# C'Tan Vs Other Factions High End Powers



## Lux (Apr 17, 2010)

I'm curious where in your perceptions the C'Tan (night bringer, outsider, void dragon, etc.) Rank in terms of power versus the other factions deities/high end powers. Such as the emperor, eldar gods such as khaine when it was whole, the hive mind, the ruinous powers, primarchs etc.

Also one another thing I'm curious about, from what I've read some accounts state it was slaneesh and khorne who shattered khaine, while others say it was the night bringer who infected, divided khaine and it was he the nightbringer who led to the eldars fall not slaanesh.

Your thoughts?


----------



## BrainFreeze (Oct 9, 2008)

Pretty sure it was the Nightbringer that took down Khaine, dont have my books on me right now though.

If you go by the fluff available then the C'Tan and the Chaos "Gods" would be on the opposite ends of the spectrum at about equal power. The Eldar gods would be lower especially seeing as most of them were killed in the war between the Old Ones and the Necron. 

Though you have to accept that the 4 C'Tan left are the strongest of the race that we know of. So there is a very high possibility that there were much weaker members of the race then what we have still around.

Of the imperium the only member that would even be able to understand things on the level of the C'Tan and Chaos gods would be the Emperor. Wether or not he's a match for one or the other though is up for debate since we have noting to base his current power on other then his current status as an astropath beacon.

Of the other races, we dont know much of the higher ups in the hive fleets so we cant make a compairson though the Necron have no reason to fight the fleets. The Tau dont really have anything on this level. The Orcs of couse have their two awesome gods of awesomeness.


----------



## Lux (Apr 17, 2010)

That is what I read too, that the nightbringer maimed khaine in combat, and that the war between the eldar and ctan war led to the eldar's gods destruction and races downfall. Yet in other accounts it states slaanesh consumed the eldar gods and shattered khaine.


----------



## K3k3000 (Dec 28, 2009)

Lux said:


> That is what I read too, that the nightbringer maimed khaine in combat, and that the war between the eldar and ctan war led to the eldar's gods destruction and races downfall. Yet in other accounts it states slaanesh consumed the eldar gods and shattered khaine.

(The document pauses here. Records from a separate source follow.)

(** * Hawk-Eye 3D visualizer: motion-data normalisation and biomechanics

  A shallow embedding of the numerical core of the viewer:
  - [src/lib/parseHawkEye.ts]: role normalisation, frame building, track
    parsing;
  - [src/components/HawkEyeVisualizer3D.tsx]: angle wrapping, release
    time extraction, foot-strike / ball-release / handedness detection,
    the display smoother, the per-frame kinematics and the biomechanics
    series.

  Modelling conventions.
  - A finite JavaScript number is a rational ([Q]); a number that can be
    [NaN] or an infinity (a frame time, a date, anything computed from
    them) is a [jsnum].  Signed zeros are not modelled.
  - Where computed numbers are only stored or reported (track builder,
    angle helpers, display smoother, per-frame kinematics, biomechanics
    series), arithmetic is exact: rounding and overflow are not
    modelled.
  - Where computed numbers are compared to choose a frame or a hand
    (event detection, hand detection), every operation and every
    decimal literal goes through the rounding [round] of an [Arith],
    about which nothing is assumed, and the library functions they call
    are the fields of a [FloatLib]; every general theorem holds for all
    of their values.  [binary64] is IEEE 754 double arithmetic,
    [exactArith] is arithmetic without rounding.
  - A parsed JSON document is a [json] tree; a property read that yields
    [undefined] is [None].
  - A [Record<string, V3>] is an association list of its own properties
    in [Object.keys] order; a read with a computed key also sees the
    members of [Object.prototype].
  - Built-ins whose value is not rational or not defined in the sources
    (number/string coercions, [Date.parse], [Math.sqrt], [Math.atan2],
    [Math.acos], [radToDeg]) are fields of the records [Builtins] and
    [MathLib]; every general theorem holds for all of their values.
  - Case mapping is the ASCII one. *)

From Stdlib Require Import QArith ZArith List String Ascii Bool Lia Lqa.
From Stdlib Require Import Qabs Qminmax Qround DecimalString.
Import ListNotations.

Local Open Scope string_scope.
Local Open Scope Q_scope.

Set Warnings "-register-all".

(* ================================================================== *)
(** * JavaScript values *)

Module JS.

(** A JavaScript number. *)
Inductive jsnum : Type :=
| Fin (q : Q)
| PosInf
| NegInf
| NaN.

(** The result of [JSON.parse]. *)
Inductive json : Type :=
| JNull
| JBool (b : bool)
| JNum (n : jsnum)
| JStr (s : string)
| JArr (l : list json)
| JObj (l : list (string * json)).

(** Coercions of the host whose results are not determined by a rational
    model of numbers. *)
Record Builtins : Type := {
  NumberToString : jsnum -> string;      (* Number.prototype.toString *)
  StringToNumber : string -> jsnum;      (* Number(s) on a string *)
  Date_parse : string -> jsnum           (* Date.parse, NaN when invalid *)
}.

Definition Qlt_bool (a b : Q) : bool := negb (Qle_bool b a).

(** [Number.isFinite] on a number. *)
Definition isFiniteNum (n : jsnum) : bool :=
  match n with Fin _ => true | _ => false end.

(** [Number.isFinite(v)]: false on everything that is not a number. *)
Definition Number_isFinite (v : option json) : bool :=
  match v with Some (JNum n) => isFiniteNum n | _ => false end.


Definition num_div (a b : jsnum) : jsnum :=
  match a, b with
  | NaN, _ | _, NaN => NaN
  | Fin x, Fin y =>
      if Qeq_bool y 0 then
        (if Qeq_bool x 0 then NaN
         else if Qlt_bool 0 x then PosInf else NegInf)
      else Fin (x / y)
  | Fin _, _ => Fin 0
  | _, PosInf | _, NegInf => NaN
  | PosInf, Fin y => if Qlt_bool y 0 then NegInf else PosInf
  | NegInf, Fin y => if Qlt_bool y 0 then PosInf else NegInf
  end.

Definition num_abs (a : jsnum) : jsnum :=
  match a with
  | Fin x => Fin (Qabs x)
  | PosInf | NegInf => PosInf
  | NaN => NaN
  end.

(** [a < b]; false as soon as one side is NaN. *)
Definition num_ltb (a b : jsnum) : bool :=
  match a, b with
  | NaN, _ | _, NaN => false
  | Fin x, Fin y => Qlt_bool x y
  | NegInf, NegInf => false
  | NegInf, _ => true
  | _, NegInf => false
  | PosInf, _ => false
  | Fin _, PosInf => true
  end.

(** [-a]. *)
Definition num_neg (a : jsnum) : jsnum :=
  match a with
  | Fin x => Fin (- x)
  | PosInf => NegInf
  | NegInf => PosInf
  | NaN => NaN
  end.

(** [Math.max(a, b)]: NaN as soon as one side is NaN. *)
Definition num_max (a b : jsnum) : jsnum :=
  match a, b with
  | NaN, _ | _, NaN => NaN
  | _, _ => if num_ltb a b then b else a
  end.

Definition isNaN (a : jsnum) : bool :=
  match a with NaN => true | _ => false end.

(** ** Rounded arithmetic

    The arithmetic of the host on doubles: [round] takes the exact value
    of an operation on finite operands, or of a decimal literal, to the
    double the host yields for it (an infinity on overflow).  The
    operations on non-finite operands follow IEEE 754; a zero divisor
    counts as [+0]. *)
Record Arith : Type := {
  round : Q -> jsnum
}.

Definition isZero (a : jsnum) : bool :=
  match a with Fin x => Qeq_bool x 0 | _ => false end.

Definition isNegative (a : jsnum) : bool := num_ltb a (Fin 0).

Definition infinity (negative : bool) : jsnum :=
  if negative then NegInf else PosInf.
(** When the key compares unequal to every slot, [bsearch] finds none. *)
Lemma bsearch_absent w (cmp : CompareFn W A) key (base : list A) (fuel : nat) :
  (∀ y, y ∈ base → ∃ z, cmp w key y = Ret z ∧ z ≠ 0) →
  ∀ (l u : Z),
    0 ≤ l → u ≤ Z.of_nat (length base) → u - l ≤ Z.of_nat fuel →
    bsearch fuel w cmp key base l u = Ret None.
Proof.
  intros Hne. induction fuel as [|fuel IH]; intros l u Hl Hu Hfuel; simpl.
  - by replace (l <? u) with false by (symmetry; apply Z.ltb_ge; lia).
  - destruct (l <? u) eqn:Hlt; [|done].
    apply Z.ltb_lt in Hlt.
    rewrite Z.quot_div_nonneg by lia.
    assert (l ≤ (l + u) / 2 < u) as Hmid
      by (Z.div_mod_to_equations; lia).
    destruct (lookup_lt_is_Some_2 base (Z.to_nat ((l + u) / 2)))
      as [p Hp]; [lia|].
    rewrite Hp. destruct (Hne p) as (z & -> & Hz).
    { by eapply list_elem_of_lookup_2. }
    cbn [mbind result_bind].
    destruct (z <? 0) eqn:Hneg; [apply IH; lia|].
    rewrite Z.gtb_ltb. destruct (0 <? z) eqn:Hpos; [apply IH; lia|].
    apply Z.ltb_ge in Hneg, Hpos. lia.
Qed.

Lemma cset_contains_sound w set elem :
  cset_contains w set elem = Ret true →
  ∃ y, y ∈ elements set ∧ cmp_fn set w elem y = Ret 0.
Proof.
  unfold cset_contains, cset_bsearch. intros H.
  destruct (bsearch _ _ _ _ _ _ _) as [[k|]|] eqn:Hb; [|done|done].
  apply bsearch_sound in Hb as (_ & y & Hy & Hy0); [|lia].
  exists y. split; [by eapply list_elem_of_lookup_2 | done].
Qed.

(** X4: whatever the order of the slots, [cset_contains] returns true
    only if some stored slot compares equal to the value. *)
Theorem X4_cset_contains_true_has_equal_slot w set elem :
  cset_contains w set elem = Ret true →
  ∃ y, y ∈ elements set ∧ cmp_fn set w elem y = Ret 0.
Proof. apply cset_contains_sound. Qed.

(** X5: on a sorted set, [cset_contains] returns true for every stored
    value; on any set, it returns false for a value that compares unequal
    to every stored slot. *)
Theorem X5_cset_contains_on_sorted_set w set c elem :
  (∀ y, y ∈ elements set → cmp_fn set w elem y = Ret (c elem y)) →
  (ordered c (elements set) → elem ∈ elements set →
   cset_contains w set elem = Ret true)
  ∧ ((∀ y, y ∈ elements set → c elem y ≠ 0) →
     cset_contains w set elem = Ret false).
Proof.
  intros Hcmp. split.
  - intros Hord Hin. by eapply cset_contains_ordered.
  - intros Hne. unfold cset_contains, cset_bsearch.
    rewrite bsearch_absent; [done | | unfold n_elements; lia ..].
    intros y Hy. exists (c elem y). split; [by apply Hcmp | by apply Hne].
Qed.

Lemma ordered_delete c (l : list A) (k : nat) :
  ordered c l → ordered c (delete k l).
Proof.
  revert k. induction l as [|a l IH]; intros k Hord; [by destruct k|].
  destruct Hord as (Ha & Hall & Hord). destruct k as [|k]; [done|].
  simpl. split; [done|]. split; [by apply Forall_delete | by apply IH].
Qed.

(** X7: removing a value that compares unequal to every stored slot
    returns false and hands back the set and the client's memory as they
    were. *)
Theorem X7_cset_remove_of_absent_value w set c elem :
  (∀ y, y ∈ elements set →
        cmp_fn set w elem y = Ret (c elem y) ∧ c elem y ≠ 0) →
  cset_remove w set elem = Ret (false, set, w).
Proof.
  intros Hne. unfold cset_remove, cset_bsearch.
  rewrite bsearch_absent; [done | | unfold n_elements; lia ..].
  intros y Hy. exists (c elem y). by apply Hne.
Qed.

End SearchRemove.

(** * Creation, clearing, deletion and iteration *)

Section Lifecycle.

Context {W A : Type}.
Implicit Types (set : CSet W A) (w : W) (elem : A) (st : state W A).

It's my understanding that Khaine defeated Nightbringer, actually, during the War In Heaven, though this event may have been his undoing. From the Lexicanum:



> During the War in Heaven, Khaine fought and defeated the Nightbringer, shattering his necrodermis, although the resulting metal shards pierced his flesh, tainting his form with 'the aspect of the Reaper'. It is also said that this event precipitated the eventual fall of the Eldar: The Nightbringer planted the fear of death within all mortal creatures except the Orks, which furthered their survivalist emotions. In the depths of the warp, beings created during the turmoil of the War in Heaven would feast on these feelings and grow to sentience, setting into motion a chain of events that would close the Path of Rebirth for Eldar souls forever.

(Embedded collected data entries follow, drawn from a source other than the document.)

(** The graph [addBands(... addBands(first, i1) ..., in)] written out,
    as the specification describes the result of combining: each node
    is an [Image.addBands] call whose [dst] argument is the graph built
    so far and whose [src] argument is the next image.  A call draws
    two identities from [id] on (the call node, and the image that
    takes its place), and the image has the second. *)
Fixpoint left_fold_addBands (dst src : string) (id : nat) (result : value)
    (images : list value) : value :=
  match images with
  | [] => result
  | image :: images' =>
      left_fold_addBands dst src (2 + id)
        (VComputed (1 + id) "Image" (Some (ApiFunction "Image.addBands"))
           [(dst, result); (src, image)] None)
        images'
  end.

(** An operation declared with two leading parameters of types [t1] and
    [t2], named [n1] and [n2], every further parameter optional, no
    parameter name declared twice, and return type Image. *)
Definition declares (reg : gmap string Signature) (name : string)
    (n1 t1 n2 t2 : string) : Prop :=
  exists s o1 o2 rest,
    reg !! name = Some s /\
    sig_args s = mkArg n1 t1 o1 :: mkArg n2 t2 o2 :: rest /\
    NoDup (n1 :: n2 :: map arg_name rest) /\
    Forall (fun a => arg_optional a = true) rest /\
    sig_returns s = "Image".

(* ------------------------------------------------------------------ *)
(** *** A concrete host and registry, for examples *)

(** A geometry type that accepts an ee.Geometry and any object with a
    string [type] property, and throws on everything else. *)
Definition sample_geometry (arguments : list value) : Ext value :=
  fun w =>
    match argument 0 arguments with
    | VObject props =>
        match obj_get "type" props with
        | Some (VString _) =>
            (Normal (VComputed (next_id w) "Geometry" None props None),
             mkWorld (S (next_id w)) (registry w) (Image_initialized_ w) (Image_members w))
        | _ => (Thrown (Error [Txt "Invalid GeoJSON geometry."]), w)
        end
    | VComputed _ "Geometry" _ _ _ as g => (Normal g, w)
    | _ => (Thrown (Error [Txt "Invalid GeoJSON geometry."]), w)
    end.

Definition sample_host : Host := {|
  Geometry_new := sample_geometry;
  promote_other := fun v _ w => (Normal v, w);
  invoke_other := fun _ member _ w =>
    (Thrown (TypeError [Txt member; Txt " is not a function"]), w)
|}.

Definition sample_registry : gmap string Signature :=
  list_to_map
    [("Image.addBands",
      mkSig "Image.addBands"
        [mkArg "dstImg" "Image" false; mkArg "srcImg" "Image" false;
         mkArg "names" "List" true; mkArg "overwrite" "Boolean" true] "Image");
     ("Image.select",
      mkSig "Image.select"
        [mkArg "input" "Image" false; mkArg "bandSelectors" "List" false;
         mkArg "newNames" "List" true] "Image");
     ("Image.clip",
      mkSig "Image.clip"
        [mkArg "input" "Image" false; mkArg "geometry" "Object" true] "Image");
     ("Image.parseExpression",
      mkSig "Image.parseExpression"
        [mkArg "expression" "String" false; mkArg "argName" "String" true;
         mkArg "vars" "List" true] "Function");
     ("Window.max",
      mkSig "Window.max"
        [mkArg "image" "Image" false; mkArg "radius" "Float" false] "Image")].

Definition sample_world : World := mkWorld 0 sample_registry false ∅.

(** An image as the constructor builds it from a number. *)
Definition constant_image (oid : nat) (x : float) : value :=
  VComputed oid "Image" (Some (ApiFunction "Image.constant")) [("value", VNumber x)] None.

(** The state after [k] more objects were built. *)
Definition allocated (k : nat) (w : World) : World :=
  mkWorld (k + next_id w) (registry w) (Image_initialized_ w) (Image_members w).

(** The empty image: two constant images of 0 and the mask over them. *)
Definition empty_image (oid : nat) : value :=
  VComputed (2 + oid) "Image" (Some (ApiFunction "Image.mask"))
    [("image", constant_image oid 0); ("mask", constant_image (1 + oid) 0)] None.

(** [m] leaves the registry [R] as it is, however it ends, and what it
    returns satisfies [Q]. *)
Definition keeps {A} (R : gmap string Signature) (m : M A) (Q : A -> Prop) : Prop :=
  forall w, registry w = R ->
    registry (snd (m w)) = R /\ forall a, fst (m w) = Returns a -> Q a.

Definition is_image (v : value) : Prop := instanceof_Image v = true.

(** [m] leaves the registry [R] as it is, does not run out of fuel, and
    what it returns satisfies [Q]. *)
Definition settles {A} (R : gmap string Signature) (m : M A) (Q : A -> Prop) : Prop :=
  forall w, registry w = R ->
    registry (snd (m w)) = R /\ fst (m w) <> Diverges /\
    forall a, fst (m w) = Returns a -> Q a.

(** Fuel that suffices to construct an image from [v]: the nesting of
    constructor calls. *)
Fixpoint cost (v : value) : nat :=
  match v with
  | VUndefined => 2
  | VArray elems => S (Nat.max 1 (list_max (map cost elems)))
  | _ => 1
  end.

(** The single arguments the constructor has no form for: [null], a
    boolean, a plain object. *)
Definition unrecognized (v : value) : bool :=
  match v with
  | VNull | VBool _ | VObject _ => true
  | _ => false
  end.

(** [Image.select] declared as [select] calls it: [input], an image,
    then [bandSelectors] of type [t2] and [newNames] of type [t3], the
    latter optional as are all further parameters, returning an image. *)
Definition select_declared (reg : gmap string Signature) (t2 t3 : string) : Prop :=
  exists s o1 o2 rest,
    reg !! "Image.select" = Some s /\
    sig_args s = mkArg "input" "Image" o1 :: mkArg "bandSelectors" t2 o2
                 :: mkArg "newNames" t3 true :: rest /\
    NoDup ("input" :: "bandSelectors" :: "newNames" :: map arg_name rest) /\
    Forall (fun a => arg_optional a = true) rest /\
    sig_returns s = "Image".

(* ------------------------------------------------------------------ *)
(** *** The imperative methods: getMap, getDownloadURL, getThumbURL *)

(** The serializer and ee.data, which the specification leaves outside:
    [this.serialize()], and the calls of ee.data with and without a
    callback.  A callback takes the data and the error. *)
Class Service := {
  serialize : value -> Ext value;
  data_getMapId : list (string * value) -> Ext (list (string * value));
  data_getMapId_callback :
    list (string * value) -> (value -> value -> Ext value) -> Ext value;
  data_getDownloadId : list (string * value) -> Ext value;
  data_getDownloadId_callback :
    list (string * value) -> (value -> value -> Ext value) -> Ext value;
  data_makeDownloadUrl : value -> Ext value;
  data_getThumbId : list (string * value) -> Ext value;
  data_makeThumbUrl : value -> Ext value
}.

If I were to rank them, it would be as thus, keeping in mind that entities like the chaos gods can't directly combat the C'tan, or vice versa:

Chaos gods > Gork and Mork/ eldar gods at the height of their power > C'tan > The Emperor > The Primarchs.


----------



## Lux (Apr 17, 2010)

Double posted, deleted.


----------



## Lux (Apr 17, 2010)

I figured the nightbringer didn't actually lose per say, as in I thought when it's physical manifestation was destroyed, it left unharmed and acquired a new form to house its essence. While khaine was infected and this caused his shattering into the many shards which went to the craftworlds?

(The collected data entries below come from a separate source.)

(** ** Payload entries and the holdings they become *)

(** The entry of the payload is for [code] and reports a quantity above
    zero. *)
Definition positive_entry (int_of_str : string -> result Z) (code : string)
           (stock : Stock) : Prop :=
  pdno stock = code
  /\ exists q, int_of_str (hldg_qty stock) = Ok q /\ q > 0.

(** The holding carries the four figures of the entry. *)
Definition holding_from (int_of_str : string -> result Z) (stock : Stock)
           (h : Holding) : Prop :=
  int_of_str (hldg_qty stock) = Ok (quantity h)
  /\ int_of_str (pchs_avg_pric stock) = Ok (buy_price h)
  /\ int_of_str (evlu_amt stock) = Ok (current_value h)
  /\ int_of_str (evlu_pfls_amt stock) = Ok (profit_loss h).

(** The same symbol reported twice, first with 10 shares, then with 3. *)
Definition repeated_balance : Balance :=
  {| balance_cash := 0;
     balance_stocks := [ stock_entry "005930" "10" "70000";
                         stock_entry "000660" "0" "50000";
                         stock_entry "005930" "3" "71000" ] |}.

(** ** Replies of the read operations *)

Section ReadReplies.

Import ApiReads.
Local Open Scope string_scope.

(** The bar carries the date of the item and the integer values of its
    five figures. *)
Definition bar_from (int_of_str : string -> result Z) (item : ChartItem)
           (bar : Bar) : Prop :=
  bar_date bar = stck_bsop_date item
  /\ int_of_str (stck_oprc item) = Ok (bar_open bar)
  /\ int_of_str (stck_hgpr item) = Ok (bar_high bar)
  /\ int_of_str (stck_lwpr item) = Ok (bar_low bar)
  /\ int_of_str (stck_clpr item) = Ok (bar_close bar)
  /\ int_of_str (acml_vol item) = Ok (bar_volume bar).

Also did the night bringer combat khaine in the warp? I assume it did due to the eldar gods being purely warp entities. Thus the night bringers partial defeat could be attributed to it fighting khaine in the warp where it was weakest?


----------



## Baron Spikey (Mar 26, 2008)

He was infected which gave rise to his aspect as the Reaper, but it was his near-destruction by Slaanesh that caused him to be shattered and cast out of the Warp.


----------



## Lux (Apr 17, 2010)

Baron Spikey said:


> He was infected which gave rise to his aspect as the Reaper, but it was his near-destruction by Slaanesh that caused him to be shattered and cast out of the Warp.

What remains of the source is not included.